(Stored data)
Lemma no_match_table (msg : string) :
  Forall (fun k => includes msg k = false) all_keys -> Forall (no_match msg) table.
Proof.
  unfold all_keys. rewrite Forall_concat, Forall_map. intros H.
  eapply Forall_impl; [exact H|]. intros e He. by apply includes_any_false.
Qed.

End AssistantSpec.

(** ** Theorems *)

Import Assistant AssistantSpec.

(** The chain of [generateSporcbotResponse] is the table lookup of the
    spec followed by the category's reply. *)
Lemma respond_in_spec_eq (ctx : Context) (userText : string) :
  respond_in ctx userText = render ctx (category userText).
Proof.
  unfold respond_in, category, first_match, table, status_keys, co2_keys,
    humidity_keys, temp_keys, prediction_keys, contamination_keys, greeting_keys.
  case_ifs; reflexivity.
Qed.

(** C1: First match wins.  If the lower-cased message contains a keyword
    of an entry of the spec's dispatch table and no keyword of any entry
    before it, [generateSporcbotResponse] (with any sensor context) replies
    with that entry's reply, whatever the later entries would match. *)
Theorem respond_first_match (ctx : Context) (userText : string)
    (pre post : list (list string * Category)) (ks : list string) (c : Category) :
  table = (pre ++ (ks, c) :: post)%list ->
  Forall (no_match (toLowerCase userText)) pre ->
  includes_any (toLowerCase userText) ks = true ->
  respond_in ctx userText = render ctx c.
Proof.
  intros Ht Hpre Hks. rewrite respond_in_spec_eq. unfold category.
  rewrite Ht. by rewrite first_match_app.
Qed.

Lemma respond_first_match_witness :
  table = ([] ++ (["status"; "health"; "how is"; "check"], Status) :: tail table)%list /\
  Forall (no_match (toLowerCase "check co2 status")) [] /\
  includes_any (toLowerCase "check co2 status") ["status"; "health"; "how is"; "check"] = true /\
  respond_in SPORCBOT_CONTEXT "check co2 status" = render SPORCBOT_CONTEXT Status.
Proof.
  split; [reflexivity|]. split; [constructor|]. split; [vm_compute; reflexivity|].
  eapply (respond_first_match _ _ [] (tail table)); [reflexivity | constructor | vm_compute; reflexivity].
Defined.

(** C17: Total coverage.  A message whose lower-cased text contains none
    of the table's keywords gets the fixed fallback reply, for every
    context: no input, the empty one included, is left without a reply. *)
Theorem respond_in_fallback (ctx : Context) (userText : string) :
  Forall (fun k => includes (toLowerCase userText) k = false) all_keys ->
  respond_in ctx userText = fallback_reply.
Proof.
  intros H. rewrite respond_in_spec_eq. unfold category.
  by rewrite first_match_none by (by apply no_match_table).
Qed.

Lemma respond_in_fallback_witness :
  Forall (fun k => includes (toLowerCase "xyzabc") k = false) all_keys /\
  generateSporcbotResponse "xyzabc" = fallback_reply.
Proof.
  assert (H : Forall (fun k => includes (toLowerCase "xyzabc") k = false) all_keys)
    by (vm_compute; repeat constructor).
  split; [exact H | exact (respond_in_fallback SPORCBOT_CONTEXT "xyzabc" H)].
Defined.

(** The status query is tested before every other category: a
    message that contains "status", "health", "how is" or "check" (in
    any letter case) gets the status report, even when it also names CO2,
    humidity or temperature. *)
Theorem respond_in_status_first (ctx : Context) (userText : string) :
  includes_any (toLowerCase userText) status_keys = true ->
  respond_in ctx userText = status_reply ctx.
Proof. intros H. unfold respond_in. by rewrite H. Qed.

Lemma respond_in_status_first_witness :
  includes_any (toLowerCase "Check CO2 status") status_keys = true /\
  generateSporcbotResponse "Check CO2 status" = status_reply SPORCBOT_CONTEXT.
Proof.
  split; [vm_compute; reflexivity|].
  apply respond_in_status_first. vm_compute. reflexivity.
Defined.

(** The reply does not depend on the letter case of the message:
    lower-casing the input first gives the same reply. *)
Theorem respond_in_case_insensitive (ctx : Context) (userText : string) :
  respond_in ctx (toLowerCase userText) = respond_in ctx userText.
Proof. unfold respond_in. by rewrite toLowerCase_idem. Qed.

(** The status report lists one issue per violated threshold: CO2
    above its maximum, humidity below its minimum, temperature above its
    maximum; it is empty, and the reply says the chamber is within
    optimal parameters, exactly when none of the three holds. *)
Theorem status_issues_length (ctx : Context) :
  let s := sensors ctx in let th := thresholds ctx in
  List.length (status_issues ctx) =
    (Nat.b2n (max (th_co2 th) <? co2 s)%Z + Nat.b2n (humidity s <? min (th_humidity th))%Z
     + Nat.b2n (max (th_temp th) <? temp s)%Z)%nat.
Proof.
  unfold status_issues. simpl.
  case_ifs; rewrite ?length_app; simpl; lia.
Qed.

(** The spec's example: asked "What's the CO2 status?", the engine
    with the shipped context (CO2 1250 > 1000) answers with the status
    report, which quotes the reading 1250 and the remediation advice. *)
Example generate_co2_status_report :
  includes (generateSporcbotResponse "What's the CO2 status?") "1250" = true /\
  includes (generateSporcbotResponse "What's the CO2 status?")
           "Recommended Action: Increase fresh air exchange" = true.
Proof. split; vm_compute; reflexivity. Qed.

**BRIEF:**
Extract the data exactly as given.

**WRITTEN ANSWER:**
Lemma no_match_table (msg : string) :
  Forall (fun k => includes msg k = false) all_keys -> Forall (no_match msg) table.
Proof.
  unfold all_keys. rewrite Forall_concat, Forall_map. intros H.
  eapply Forall_impl; [exact H|]. intros e He. by apply includes_any_false.
Qed.

End AssistantSpec.

(** ** Theorems *)

Import Assistant AssistantSpec.

(** The chain of [generateSporcbotResponse] is the table lookup of the
    spec followed by the category's reply. *)
Lemma respond_in_spec_eq (ctx : Context) (userText : string) :
  respond_in ctx userText = render ctx (category userText).
Proof.
  unfold respond_in, category, first_match, table, status_keys, co2_keys,
    humidity_keys, temp_keys, prediction_keys, contamination_keys, greeting_keys.
  case_ifs; reflexivity.
Qed.

(** C1: First match wins.  If the lower-cased message contains a keyword
    of an entry of the spec's dispatch table and no keyword of any entry
    before it, [generateSporcbotResponse] (with any sensor context) replies
    with that entry's reply, whatever the later entries would match. *)
Theorem respond_first_match (ctx : Context) (userText : string)
    (pre post : list (list string * Category)) (ks : list string) (c : Category) :
  table = (pre ++ (ks, c) :: post)%list ->
  Forall (no_match (toLowerCase userText)) pre ->
  includes_any (toLowerCase userText) ks = true ->
  respond_in ctx userText = render ctx c.
Proof.
  intros Ht Hpre Hks. rewrite respond_in_spec_eq. unfold category.
  rewrite Ht. by rewrite first_match_app.
Qed.

Lemma respond_first_match_witness :
  table = ([] ++ (["status"; "health"; "how is"; "check"], Status) :: tail table)%list /\
  Forall (no_match (toLowerCase "check co2 status")) [] /\
  includes_any (toLowerCase "check co2 status") ["status"; "health"; "how is"; "check"] = true /\
  respond_in SPORCBOT_CONTEXT "check co2 status" = render SPORCBOT_CONTEXT Status.
Proof.
  split; [reflexivity|]. split; [constructor|]. split; [vm_compute; reflexivity|].
  eapply (respond_first_match _ _ [] (tail table)); [reflexivity | constructor | vm_compute; reflexivity].
Defined.

(** C17: Total coverage.  A message whose lower-cased text contains none
    of the table's keywords gets the fixed fallback reply, for every
    context: no input, the empty one included, is left without a reply. *)
Theorem respond_in_fallback (ctx : Context) (userText : string) :
  Forall (fun k => includes (toLowerCase userText) k = false) all_keys ->
  respond_in ctx userText = fallback_reply.
Proof.
  intros H. rewrite respond_in_spec_eq. unfold category.
  by rewrite first_match_none by (by apply no_match_table).
Qed.

Lemma respond_in_fallback_witness :
  Forall (fun k => includes (toLowerCase "xyzabc") k = false) all_keys /\
  generateSporcbotResponse "xyzabc" = fallback_reply.
Proof.
  assert (H : Forall (fun k => includes (toLowerCase "xyzabc") k = false) all_keys)
    by (vm_compute; repeat constructor).
  split; [exact H | exact (respond_in_fallback SPORCBOT_CONTEXT "xyzabc" H)].
Defined.

(** The status query is tested before every other category: a
    message that contains "status", "health", "how is" or "check" (in
    any letter case) gets the status report, even when it also names CO2,
    humidity or temperature. *)
Theorem respond_in_status_first (ctx : Context) (userText : string) :
  includes_any (toLowerCase userText) status_keys = true ->
  respond_in ctx userText = status_reply ctx.
Proof. intros H. unfold respond_in. by rewrite H. Qed.

Lemma respond_in_status_first_witness :
  includes_any (toLowerCase "Check CO2 status") status_keys = true /\
  generateSporcbotResponse "Check CO2 status" = status_reply SPORCBOT_CONTEXT.
Proof.
  split; [vm_compute; reflexivity|].
  apply respond_in_status_first. vm_compute. reflexivity.
Defined.

(** The reply does not depend on the letter case of the message:
    lower-casing the input first gives the same reply. *)
Theorem respond_in_case_insensitive (ctx : Context) (userText : string) :
  respond_in ctx (toLowerCase userText) = respond_in ctx userText.
Proof. unfold respond_in. by rewrite toLowerCase_idem. Qed.

(** The status report lists one issue per violated threshold: CO2
    above its maximum, humidity below its minimum, temperature above its
    maximum; it is empty, and the reply says the chamber is within
    optimal parameters, exactly when none of the three holds. *)
Theorem status_issues_length (ctx : Context) :
  let s := sensors ctx in let th := thresholds ctx in
  List.length (status_issues ctx) =
    (Nat.b2n (max (th_co2 th) <? co2 s)%Z + Nat.b2n (humidity s <? min (th_humidity th))%Z
     + Nat.b2n (max (th_temp th) <? temp s)%Z)%nat.
Proof.
  unfold status_issues. simpl.
  case_ifs; rewrite ?length_app; simpl; lia.
Qed.

(** The spec's example: asked "What's the CO2 status?", the engine
    with the shipped context (CO2 1250 > 1000) answers with the status
    report, which quotes the reading 1250 and the remediation advice. *)
Example generate_co2_status_report :
  includes (generateSporcbotResponse "What's the CO2 status?") "1250" = true /\
  includes (generateSporcbotResponse "What's the CO2 status?")
           "Recommended Action: Increase fresh air exchange" = true.
Proof. split; vm_compute; reflexivity. Qed.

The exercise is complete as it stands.